**GIVEN DATA:**
Lemma addlock_tail p fuel : ∀ tl lock sp st R,
  (length tl < fuel)%nat → list_wf tl → valid_range lock → lf_type lock ≠ F_UNLCK →
  (∀ k, k ∈ tl → lf_id k = lf_id lock → lf_start lock < lf_start k) →
  linked (waiters st) (lock :: tl ++ R) →
  tail_result p tl lock sp st R (lf_addlock fuel false tl lock sp st).
Proof.
  induction fuel as [|fuel IH]; intros tl lock sp st R Hf Hwf Hv Ht Hst Hl; [lia|].
  simpl. rewrite ?s64_end, ?s64_start by done.
  destruct (findoverlap_self tl lock Hv (proj1 Hwf)) as (c & sk & rest & -> & -> & Hsk & Hc).
  pose proof (skipped_untouched lock sk Hsk) as Hsku. csimpl.
  destruct Hc as [[-> Hc]|(ov & tl & -> & Hid & Hc)].
  { apply tail_result_untouched; [|done]. intros k [?|Hk]%elem_of_app; [by apply Hsku|].
    destruct Hc as [->|(ov & tl & -> & Hid & Hb)]; [set_solver|].
    apply list_wf_app in Hwf as (_ & Hwf & _). apply list_wf_cons in Hwf as (? & _ & ?).
    by eapply (beyond_untouched lock ov tl). }
  apply list_wf_app in Hwf as (Hwsk & Hwf & Hskb). apply list_wf_cons in Hwf as (Hvov & Hwtl & Hovb).
  assert (Hov := Hst ov ltac:(set_solver) Hid).
  rewrite length_app in Hf. simpl in Hf.
  assert (Htouch : touches lock ov) by by eapply overlap_touches.
  assert (Hcases := Hc). unfold overlap_case in Hcases.
  destruct Hcases as [[-> H1]|[[-> H2]|[[-> _]|[[-> H4]|[-> _]]]]]; [lia|lia| |lia|]; simpl.
  - destruct (cut_case_gone lock ov p Hv Hvov Hid) as [Hcut _]; [auto|].
    destruct (downgrade lock ov) eqn:Hd; csimpl.
    + rewrite lf_wakelock_spec by (eapply linked_queue_ok; [done|set_solver]). csimpl.
      set (st1 := lf_free _ _).
      assert (Hr : tail_result p tl (set_blkhd lock (lf_blkhd lock)) sp st1 (sk ++ R)
        (lf_addlock fuel false tl lock sp st1)).
      { rewrite lock_eta. apply IH; [lia|done..|set_solver|].
        rewrite perm_pick2 in Hl. apply linked_wake, linked_remove in Hl; [|done].
        by rewrite app_assoc, (Permutation_app_comm tl). }
      eapply (tail_result_cons _ _ ov) in Hr; [exact Hr|done..|apply same_requests_wake|done|].
      intros id. unfold st1. by rewrite cnt_free, cnt_with_waiters.
    + rewrite perm_pick2 in Hl.
      rewrite move_all_spec; [|eapply linked_nodup; [done|set_solver]
        |intros k Hk; eapply linked_queue; [done|set_solver|done]]. csimpl.
      set (st1 := lf_free _ _). set (q := lf_blkhd lock ++ lf_blkhd ov).
      assert (Hr : tail_result p tl (set_blkhd lock q) sp st1 (sk ++ R)
        (lf_addlock fuel false tl (set_blkhd lock q) sp st1)).
      { apply IH; [lia|done..|set_solver|].
        rewrite Permutation_swap in Hl. apply linked_move in Hl; [|intros r; by apply (blocks_contained lock ov)].
        rewrite Permutation_swap in Hl. apply linked_remove in Hl; [|done].
        by rewrite app_assoc, (Permutation_app_comm tl). }
      eapply (tail_result_cons _ _ ov) in Hr; [exact Hr|done..| |done|].
      { apply (same_requests_move _ (lf_ptr ov)). intros k Hk. apply (linked_queue _ _ Hl); set_solver. }
      intros id. unfold st1. by rewrite cnt_free, cnt_with_waiters.
  - destruct (cut_case_right lock ov p Hv Hvov Hid) as [Hcut _]; [auto|].
    assert (Htl := stop_untouched 5 lock ov tl Hc Hid Hv ltac:(lia) ltac:(lia) Hovb).
    rewrite lf_wakelock_spec by (eapply (linked_queue_ok _ _ ov); [done|set_solver]). csimpl.
    exists (lf_blkhd lock), (with_waiters st (wake_map (lf_blkhd ov) (waiters st))).
    rewrite cut_all_around, Hcut, (cut_all_untouched _ _ tl), lock_eta by done.
    split; [done|]. split; [|split; [apply same_requests_wake|split; [done|]]].
    + rewrite perm_pick2 in Hl. apply linked_wake in Hl. simpl. rewrite perm_pick2.
      eapply linked_change; [..|exact Hl]; done.
    + intros id. simpl. by rewrite !uid_count_app, !uid_count_cons, cnt_with_waiters.
Qed.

**WHAT YOU SHOULD DO:**
Exactly as written, output the material once more.

**SOLUTION:**
Lemma addlock_tail p fuel : ∀ tl lock sp st R,
  (length tl < fuel)%nat → list_wf tl → valid_range lock → lf_type lock ≠ F_UNLCK →
  (∀ k, k ∈ tl → lf_id k = lf_id lock → lf_start lock < lf_start k) →
  linked (waiters st) (lock :: tl ++ R) →
  tail_result p tl lock sp st R (lf_addlock fuel false tl lock sp st).
Proof.
  induction fuel as [|fuel IH]; intros tl lock sp st R Hf Hwf Hv Ht Hst Hl; [lia|].
  simpl. rewrite ?s64_end, ?s64_start by done.
  destruct (findoverlap_self tl lock Hv (proj1 Hwf)) as (c & sk & rest & -> & -> & Hsk & Hc).
  pose proof (skipped_untouched lock sk Hsk) as Hsku. csimpl.
  destruct Hc as [[-> Hc]|(ov & tl & -> & Hid & Hc)].
  { apply tail_result_untouched; [|done]. intros k [?|Hk]%elem_of_app; [by apply Hsku|].
    destruct Hc as [->|(ov & tl & -> & Hid & Hb)]; [set_solver|].
    apply list_wf_app in Hwf as (_ & Hwf & _). apply list_wf_cons in Hwf as (? & _ & ?).
    by eapply (beyond_untouched lock ov tl). }
  apply list_wf_app in Hwf as (Hwsk & Hwf & Hskb). apply list_wf_cons in Hwf as (Hvov & Hwtl & Hovb).
  assert (Hov := Hst ov ltac:(set_solver) Hid).
  rewrite length_app in Hf. simpl in Hf.
  assert (Htouch : touches lock ov) by by eapply overlap_touches.
  assert (Hcases := Hc). unfold overlap_case in Hcases.
  destruct Hcases as [[-> H1]|[[-> H2]|[[-> _]|[[-> H4]|[-> _]]]]]; [lia|lia| |lia|]; simpl.
  - destruct (cut_case_gone lock ov p Hv Hvov Hid) as [Hcut _]; [auto|].
    destruct (downgrade lock ov) eqn:Hd; csimpl.
    + rewrite lf_wakelock_spec by (eapply linked_queue_ok; [done|set_solver]). csimpl.
      set (st1 := lf_free _ _).
      assert (Hr : tail_result p tl (set_blkhd lock (lf_blkhd lock)) sp st1 (sk ++ R)
        (lf_addlock fuel false tl lock sp st1)).
      { rewrite lock_eta. apply IH; [lia|done..|set_solver|].
        rewrite perm_pick2 in Hl. apply linked_wake, linked_remove in Hl; [|done].
        by rewrite app_assoc, (Permutation_app_comm tl). }
      eapply (tail_result_cons _ _ ov) in Hr; [exact Hr|done..|apply same_requests_wake|done|].
      intros id. unfold st1. by rewrite cnt_free, cnt_with_waiters.
    + rewrite perm_pick2 in Hl.
      rewrite move_all_spec; [|eapply linked_nodup; [done|set_solver]
        |intros k Hk; eapply linked_queue; [done|set_solver|done]]. csimpl.
      set (st1 := lf_free _ _). set (q := lf_blkhd lock ++ lf_blkhd ov).
      assert (Hr : tail_result p tl (set_blkhd lock q) sp st1 (sk ++ R)
        (lf_addlock fuel false tl (set_blkhd lock q) sp st1)).
      { apply IH; [lia|done..|set_solver|].
        rewrite Permutation_swap in Hl. apply linked_move in Hl; [|intros r; by apply (blocks_contained lock ov)].
        rewrite Permutation_swap in Hl. apply linked_remove in Hl; [|done].
        by rewrite app_assoc, (Permutation_app_comm tl). }
      eapply (tail_result_cons _ _ ov) in Hr; [exact Hr|done..| |done|].
      { apply (same_requests_move _ (lf_ptr ov)). intros k Hk. apply (linked_queue _ _ Hl); set_solver. }
      intros id. unfold st1. by rewrite cnt_free, cnt_with_waiters.
  - destruct (cut_case_right lock ov p Hv Hvov Hid) as [Hcut _]; [auto|].
    assert (Htl := stop_untouched 5 lock ov tl Hc Hid Hv ltac:(lia) ltac:(lia) Hovb).
    rewrite lf_wakelock_spec by (eapply (linked_queue_ok _ _ ov); [done|set_solver]). csimpl.
    exists (lf_blkhd lock), (with_waiters st (wake_map (lf_blkhd ov) (waiters st))).
    rewrite cut_all_around, Hcut, (cut_all_untouched _ _ tl), lock_eta by done.
    split; [done|]. split; [|split; [apply same_requests_wake|split; [done|]]].
    + rewrite perm_pick2 in Hl. apply linked_wake in Hl. simpl. rewrite perm_pick2.
      eapply linked_change; [..|exact Hl]; done.
    + intros id. simpl. by rewrite !uid_count_app, !uid_count_cons, cnt_with_waiters.
Qed.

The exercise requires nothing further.